Wednesday, August 7, 2013

6 August 2013 –

Sixty-Eight Years Ago Today

On 6 August 1945, Colonel Paul Tibbets, commander of the 509th Composite Group flying a B-29 Superfortress, which he named the Enola Gay after his mother, dropped the world’s first operational atom bomb on the city of Hiroshima.  Over 80,000 people were killed that day, with another 70,000 dying in the next few months from radiation poisoning.  The age of nuclear weapons began. 

Three days later, Major Charles W. Sweeney, flying another B-29 named Bockscar, dropped the second atomic bomb on the city of Nagasaki.  Another 75,000 were killed that day with hundreds of thousands more dying in the following months.  The age of nuclear weapons in combat ended three days after it started.  Five days later, Japan announced its surrender to allied forces.  World War II stopped. 

In 1997-99, I was the commander of the 315th Intelligence squadron at Yokota Air Base, Japan.  A civilian in my squadron was an ethnic Japanese, American citizen.  He was born in the United States but spent World War II in Hiroshima.  Gary’s parents were Japanese citizens living in the United States in 1941.  Because of a mix-up, they were thought to be associated with the Japanese consulate in Los Angeles, thereby having diplomatic status.  His family was repatriated to Japan, where they lived on the mountainside outskirts of Hiroshima.

I asked Gary about the war.  His mother worked in the city on a construction gang.  His father worked in a tool factory.  Since Gary was a foreigner with a heavy accent, his school mates ostracized him at first.  But, he soon became a VIP because he had two—that’s right, two—leather baseball gloves.  I finally asked him about 6 August 1945.    

He softly said that his mother had switched work days with another on her gang in the city to be with her sick husband.  That morning, the air raid siren blared.  His mother, sister, and he went to a Shinto shrine further up the hill to wait out the raid.  His father stayed in bed.  It was just another Sunday in Hiroshima. 

Gary said that bombers never attacked Hiroshima itself; they usually focused on the naval facilities nearby.  He expected many bombers in the sky; but, that day, he could only see one, maybe two.  Then, the entire sky lit up with millions of lightning bolts.  Gary saw the blast race across the city and up the hill.  It hit the shrine and nearly toppled it.  The force deafened him for the rest of the day.  His family was unhurt; his father survived the collapse of their house while sleeping under heavy bed covers.  The mushroom cloud of dirt and dead city stayed in the sky for two days.  The rain finally pulled it back to earth.  Gary’s war was over. 
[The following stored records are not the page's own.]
Definition with_compilation_state (ctx : FlyteContext) (cs : CompilationState) : FlyteContext :=
  {| execution_state := execution_state ctx;
     compilation_state := Some cs;
     flyte_client := flyte_client ctx;
     worker_queue := worker_queue ctx;
     serialization_settings := serialization_settings ctx |}.

Definition with_worker_queue (ctx : FlyteContext) (wq : WorkerQueue) : FlyteContext :=
  {| execution_state := execution_state ctx;
     compilation_state := compilation_state ctx;
     flyte_client := flyte_client ctx;
     worker_queue := Some wq;
     serialization_settings := serialization_settings ctx |}.

(** The native interface: ordered output names with their types. *)
Record Interface := {
  inputs : list (string * PyType);
  iface_outputs : list (string * PyType);
  output_tuple_name : option string;
}.

(** A Python function object: what the tracker reads off it, and its body,
    which runs under the context that is current when it is called. *)
Record Callable := {
  fn_name : string;
  fn_body : FlyteContext -> kwargs_t -> result pyobj;
}.

Record TaskMetadata := {
  interruptible : option bool;
  cache : bool;
}.

Record WorkflowMetadata := { on_failure : WorkflowFailurePolicy }.
Record WorkflowMetadataDefaults := { wmd_interruptible : bool }.

(** A [PythonFunctionWorkflow] object.  [wf_id] is the identity of the
    object (two objects are the same object iff their ids agree);
    [wf_graph] is what [compile] leaves in it. *)
Record PythonFunctionWorkflow := {
  wf_id : nat;
  wf_function : Callable;
  wf_metadata : WorkflowMetadata;
  wf_default_metadata : WorkflowMetadataDefaults;
  wf_python_interface : Interface;
  wf_graph : option WorkflowGraph;
}.

Record Entity := {
  entity_class : EntityClass;
  entity_name : string;
}.

(** The serialized form stored against a registry key. *)
Inductive Model :=
  | TaskSpecModel (tpl : TaskTemplate)
  | OtherModel (kind : string).

(** [task_resolver]: the module-level [default_task_resolver] object or a
    resolver supplied by the caller. *)
Inductive Resolver :=
  | default_task_resolver
  | CustomResolver (r : TaskResolver).

Record PythonFunctionTask := {
  _name : string;
  instantiated_in : option string;
  task_type : string;
  task_config : TaskConfig;
  _native_interface : Interface;
  python_interface : Interface;
  interface : TypedInterface;
  metadata : TaskMetadata;
  _task_resolver : Resolver;
  _task_function : Callable;
  _execution_mode : ExecutionBehavior;
  _node_dependency_hints : option (list Entity);
  _wf : option PythonFunctionWorkflow;
}.

(** One entry per call of the wrapped function: the context frame that was
    current, and the keyword arguments. *)
Inductive Event :=
  | Invoked (fn : string) (ctx : FlyteContext) (kwargs : kwargs_t).

(** The mutable world of one entity: [self], the number of workflow
    objects constructed so far, the context stack (innermost frame and the
    frames below it) and the call log. *)
Record World := {
  self : PythonFunctionTask;
  constructed : nat;
  ctx_top : FlyteContext;
  ctx_below : list FlyteContext;
  calls : list Event;
}.

End DataModel.

(** ** Collaborators

    Functions of other flytekit modules that this module calls.  Their
    designs are out of scope; only their signatures are fixed here.  The
    workflow and serializer entry points take the frame that is current when
    they are called, since they read [FlyteContextManager.current_context()]. *)
Class Collaborators {Mo : Models} := {
  (* flytekit.core.context_manager *)
  is_local_execution : ExecutionState -> bool;
  new_execution_state : FlyteContext -> ExecutionState;
  new_compilation_state : FlyteContext -> string -> CompilationState;
  cs_with_params : CompilationState -> string -> CompilationState;
  (* flytekit.core.interface *)
  transform_function_to_interface : Callable -> Interface;
  remove_inputs : Interface -> option (list string) -> Interface;
  transform_interface_to_typed_interface : Interface -> TypedInterface;
  (* flytekit.core.tracker *)
  extract_task_module : Callable -> string;
  istestfunction : Callable -> bool;
  isnested : Callable -> bool;
  is_functools_wrapped_module_level : Callable -> bool;
  (* flytekit.core.workflow: PythonFunctionWorkflow.compile / .execute *)
  wf_compile : FlyteContext -> PythonFunctionWorkflow -> kwargs_t -> result WorkflowGraph;
  wf_execute : FlyteContext -> PythonFunctionWorkflow -> kwargs_t -> result pyobj;
  (* flytekit.tools.translator: fills the registry and returns the spec *)
  get_serializable :
    FlyteContext -> SerializationSettings -> PythonFunctionWorkflow ->
    result (list (Entity * Model) * WorkflowSpec);
  (* flytekit.core.promise *)
  translate_inputs_to_literals :
    FlyteContext -> gmap string pyobj -> TypedInterface -> list (string * PyType) ->
    result (gmap string Literal);
}.

Declare Scope py_scope.
Delimit Scope py_scope with py.

Section Methods.
Context {Mo : Models} {Co : Collaborators}.

(** *** The monad *)

Definition M (A : Type) : Type := World -> result A * World.

Definition ret {A} (a : A) : M A := fun w => (OK a, w).

Definition raise {A} (e : exn) : M A := fun w => (Error e, w).

Definition bind {A B} (m : M A) (k : A -> M B) : M B := fun w =>
  match m w with
  | (OK a, w') => k a w'
  | (Error e, w') => (Error e, w')
  end.

Definition lift {A} (r : result A) : M A := fun w => (r, w).

Notation "x <- m ;; k" := (bind m (fun x => k))
  (at level 100, m at next level, k at level 200, right associativity) : py_scope.
Notation "m ;;; k" := (bind m (fun _ => k))
  (at level 100, k at level 200, right associativity) : py_scope.
Local Open Scope py_scope.

Definition get_self : M PythonFunctionTask := fun w => (OK (self w), w).

Definition set_wf (wf : option PythonFunctionWorkflow) : M unit := fun w =>
  let t := self w in
  (OK tt,
   {| self := {| _name := _name t; instantiated_in := instantiated_in t;
                 task_type := task_type t; task_config := task_config t;
                 _native_interface := _native_interface t;
                 python_interface := python_interface t;
                 interface := interface t; metadata := metadata t;
                 _task_resolver := _task_resolver t;
                 _task_function := _task_function t;
                 _execution_mode := _execution_mode t;
                 _node_dependency_hints := _node_dependency_hints t;
                 _wf := wf |};
      constructed := constructed w; ctx_top := ctx_top w;
      ctx_below := ctx_below w; calls := calls w |}).
Lemma wp_for_range (I : Z -> S -> Prop) i0 i1 body s :
  i0 <= i1 -> I i0 s ->
  (forall j s, i0 <= j < i1 -> I j s -> wp (body j s) (fun _ s' => I (j + 1) s')) ->
  wp (for_range i0 i1 body s) (fun _ s' => I i1 s').
Proof.
  intros Hle HI Hb. unfold for_range. eapply wp_mono.
  { apply (wp_for_steps I); [done|]. intros j s' (k & Hk & ->) ?. apply Hb; [lia|done]. }
  intros [] s' H. by replace i1 with (i0 + Z.of_nat (Z.to_nat (i1 - i0)) * 1) by lia.
Qed.

Lemma wp_for_each {A} (I : list A -> S -> Prop) (l : list A) body s :
  I [] s ->
  (forall done_ x s, x ∈ l -> I done_ s -> wp (body x s) (fun _ s' => I (done_ ++ [x]) s')) ->
  wp (for_each l body s) (fun _ s' => I l s').
Proof.
  intros HI Hb.
  enough (forall pre rest s, (forall x, x ∈ rest -> x ∈ l) -> I pre s ->
    wp (for_each rest body s) (fun _ s' => I (pre ++ rest) s')) as H
    by exact (H [] l s ltac:(done) HI).
  intros pre rest. revert pre. induction rest as [|x rest IH]; intros pre s1 Hin HI1.
  { simpl. by rewrite app_nil_r. }
  cbn [for_each]. apply wp_bind. eapply wp_mono.
  { apply Hb; [|done]. apply Hin. left. }
  intros [] s2 HI2. eapply wp_mono.
  { apply IH; [|done]. intros y Hy. apply Hin. by right. }
  intros [] s3. by rewrite <- app_assoc.
Qed.

Lemma for_each_app {A} (l k : list A) (body : A -> K S unit) s :
  for_each (l ++ k) body s = bind (for_each l body) (fun _ => for_each k body) s.
Proof.
  revert s. induction l as [|x l IH]; intros s; cbn [app for_each]; [done|].
  rewrite bind_assoc. unfold bind at 1 2. by destruct (body x s).
Qed.
(* ===== verification/Lock.v ===== *)
(** Spinlocks, [src/src/include/lock.h].  The kernel runs one CPU and these
    locks are taken in ordinary task context, so acquiring a lock that is
    already held spins for ever: that outcome is [Hang]. *)
From S2P Require Import Prelude.

Definition SPINLOCK_INIT : Z := 0.

(** [__sync_bool_compare_and_swap(lock, old, new)]: success flag and new value. *)
Definition CAS (lock old new : Z) : bool * Z :=
  if lock =? old then (true, new) else (false, lock).

Definition spinlock_test_and_acq {S} (proj : S -> Z) (upd : Z -> S -> S) : K S bool :=
  fun s => let '(ok, l) := CAS (proj s) 0 1 in Ret ok (upd l s).

Definition spinlock_acquire {S} (proj : S -> Z) (upd : Z -> S -> S) : K S unit :=
  fun s => let '(ok, l) := CAS (proj s) 0 1 in
           if ok then Ret tt (upd l s) else Hang s.

Definition spinlock_release {S} (proj : S -> Z) (upd : Z -> S -> S) : K S unit :=
  fun s => let '(_, l) := CAS (proj s) 1 0 in Ret tt (upd l s).

Lemma spinlock_acquire_free {S} (proj : S -> Z) (upd : Z -> S -> S) s :
  proj s = 0 -> spinlock_acquire proj upd s = Ret tt (upd 1 s).
Proof. intros H. unfold spinlock_acquire, CAS. by rewrite H. Qed.

Lemma spinlock_acquire_held {S} (proj : S -> Z) (upd : Z -> S -> S) s :
  proj s <> 0 -> spinlock_acquire proj upd s = Hang s.
Proof. intros H. unfold spinlock_acquire, CAS. by rewrite (proj2 (Z.eqb_neq _ _) H). Qed.

Lemma spinlock_release_held {S} (proj : S -> Z) (upd : Z -> S -> S) s :
  proj s = 1 -> spinlock_release proj upd s = Ret tt (upd 0 s).
Proof. intros H. unfold spinlock_release, CAS. by rewrite H. Qed.
Lemma taken_wf s i s' :
  pmm_core s -> 0 <= i < g_frame_count s -> bit (g_alloc_bm s) i = false ->
  taken s i s' -> pmm_wf s'.
Proof.
  intros Hc Hi Hf (bm & Hlen & Hbits & ->). pose proof (core_free_bounds s Hc).
  destruct Hc as [Hn Ht Hm Hal Hul Hfu Hfc].
  constructor; [|simpl; lia|done]. constructor; simpl; try done; try lia.
  - intros j Hj. rewrite Hbits by lia. case_decide; [done|]. by apply Hfu.
  - rewrite Hfc. symmetry. apply (nclear_flip _ _ _ i); [lia| |done|].
    + intros j ? ?. rewrite Hbits by lia. case_decide; congruence.
    + rewrite Hbits by lia. by case_decide.
Qed.

Lemma released_wf s i s' :
  pmm_wf s -> 0 <= i < g_frame_count s -> bit (g_usable_bm s) i = true ->
  bit (g_alloc_bm s) i = true -> released s i s' -> pmm_wf s'.
Proof.
  intros [Hc Hh Hl] Hi Hu Ha (bm & Hlen & Hbits & ->).
  destruct Hc as [Hn Ht Hm Hal Hul Hfu Hfc].
  constructor; [|simpl; lia|done]. constructor; simpl; try done; try lia.
  - intros j Hj. rewrite Hbits by lia. case_decide; [by subst|]. by apply Hfu.
  - rewrite Hfc. enough (nclear (g_alloc_bm s) (Z.to_nat (g_frame_count s)) =
      nclear bm (Z.to_nat (g_frame_count s)) - 1) by lia.
    apply (nclear_flip _ _ _ i); [lia| | |done].
    + intros j ? ?. rewrite Hbits by lia. case_decide; congruence.
    + rewrite Hbits by lia. by case_decide.
Qed.

Lemma scan_spec n i s :
  pmm_core s -> g_memlock s = 1 -> 0 <= i -> i + Z.of_nat n <= g_frame_count s ->
  ((forall k, i <= k < i + Z.of_nat n -> bit (g_alloc_bm s) k = true) /\ scan n i s = Ret None s) \/
  (exists j s', i <= j < i + Z.of_nat n /\ bit (g_alloc_bm s) j = false /\
     (forall k, i <= k < j -> bit (g_alloc_bm s) k = true) /\
     scan n i s = Ret (Some (j * 4096)) s' /\ taken s j s').
Proof.
  intros Hc Hl. revert i. induction n as [|n IH]; intros i Hi Hn.
  { left. split; [lia|done]. }
  pose proof Hc as [? ? ? Hal Hul Hfu ?].
  cbn [scan]. rewrite (bind_Ret _ _ _ _ _ (usable_test_ok s i ltac:(lia))).
  destruct (bit (g_alloc_bm s) i) eqn:Ea.
  - assert (Hgo : scan (S n) i s = scan n (i + 1) s).
    { cbn [scan]. rewrite (bind_Ret _ _ _ _ _ (usable_test_ok s i ltac:(lia))).
      destruct (bit (g_usable_bm s) i); [|done].
      rewrite (bind_Ret _ _ _ _ _ (alloc_test_ok s i ltac:(lia))). by rewrite Ea. }
    cbn [scan] in Hgo. rewrite (bind_Ret _ _ _ _ _ (usable_test_ok s i ltac:(lia))) in Hgo.
    rewrite Hgo. destruct (IH (i + 1)) as [[Hall He]|(j & s' & Hj & Hf & Hb & He & Ht)]; [lia|lia| |].
    + left. split; [|done]. intros k Hk. destruct (decide (k = i)) as [->|]; [done|]. apply Hall. lia.
    + right. exists j, s'. split_and!; try done; try lia.
      intros k Hk. destruct (decide (k = i)) as [->|]; [done|]. apply Hb. lia.
  - right. exists i. rewrite (Hfu i) by (done || lia).
    rewrite (bind_Ret _ _ _ _ _ (alloc_test_ok s i ltac:(lia))). rewrite Ea. simpl.
    destruct (alloc_set_ok s i ltac:(lia)) as (bm & Hset & Hlen & Hbits).
    rewrite (bind_Ret _ _ _ _ _ Hset). eexists. split_and!; try done; try lia.
    + unfold bind, modify, get, unlock_mem, spinlock_release, ret. simpl. rewrite Hl. simpl.
      unfold frame_addr_of, PAGE_SIZE. rewrite (wrap_small _ (i * 4096)) by lia. done.
    + exists bm. split_and!; try done. pose proof (core_free_bounds s Hc).
      assert (0 < g_free_count s).
      { rewrite core_free_count0. destruct (decide (nclear (g_alloc_bm s) (Z.to_nat (g_frame_count s)) = 0)) as [Hz|];
          [|pose proof (nclear_bounds (g_alloc_bm s) (Z.to_nat (g_frame_count s))); lia].
        rewrite (nclear_zero _ _ i Hz) in Ea by lia. done. }
      unfold set_memlock, set_hint, set_free_count, set_alloc_bm. simpl.
      rewrite !wrap_small by lia. done.
Qed.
I then reverently asked Gary if he would share his opinion of the US’s decision to drop an atomic bomb on his city.  Was it a moral decision to do so?  Gary quickly said that it absolutely was the moral decision because it shortened the war.  He told me that everybody in southern Japan was being trained to violently resist the impending invasion of the home islands.  Women and children were taught how to sharpen the handles of their rakes and hoes and to use them as weapons against the American soldiers who were sure to come.  They were told that the emperor expected them to fight house by house to ensure that the Americans would not succeed.  Gary expected his entire family to die along with millions of other Japanese to stop the Americans.  Gary said that stopping the war with an atomic bomb saved millions of lives on both sides.   An examination of the invasion plans bears out his projected casualty numbers. 

When American soldiers arrived after the peace treaty, Gary, an American citizen, got a food ration card and much-needed medical attention for his family.  Later, he returned to the U.S., earned a college degree, and then worked for the U.S. government in Japan for forty-five years.  He now lives in Marin County, California, with his wife. 


I believe Gary. America did the right thing—the horribly right thing—sixty years ago today.  No apologies.  As in all wars, lots of remorse.  Our leaders must make the hard decisions for at least another sixty-eighty years so that no one will use nuclear weapons again.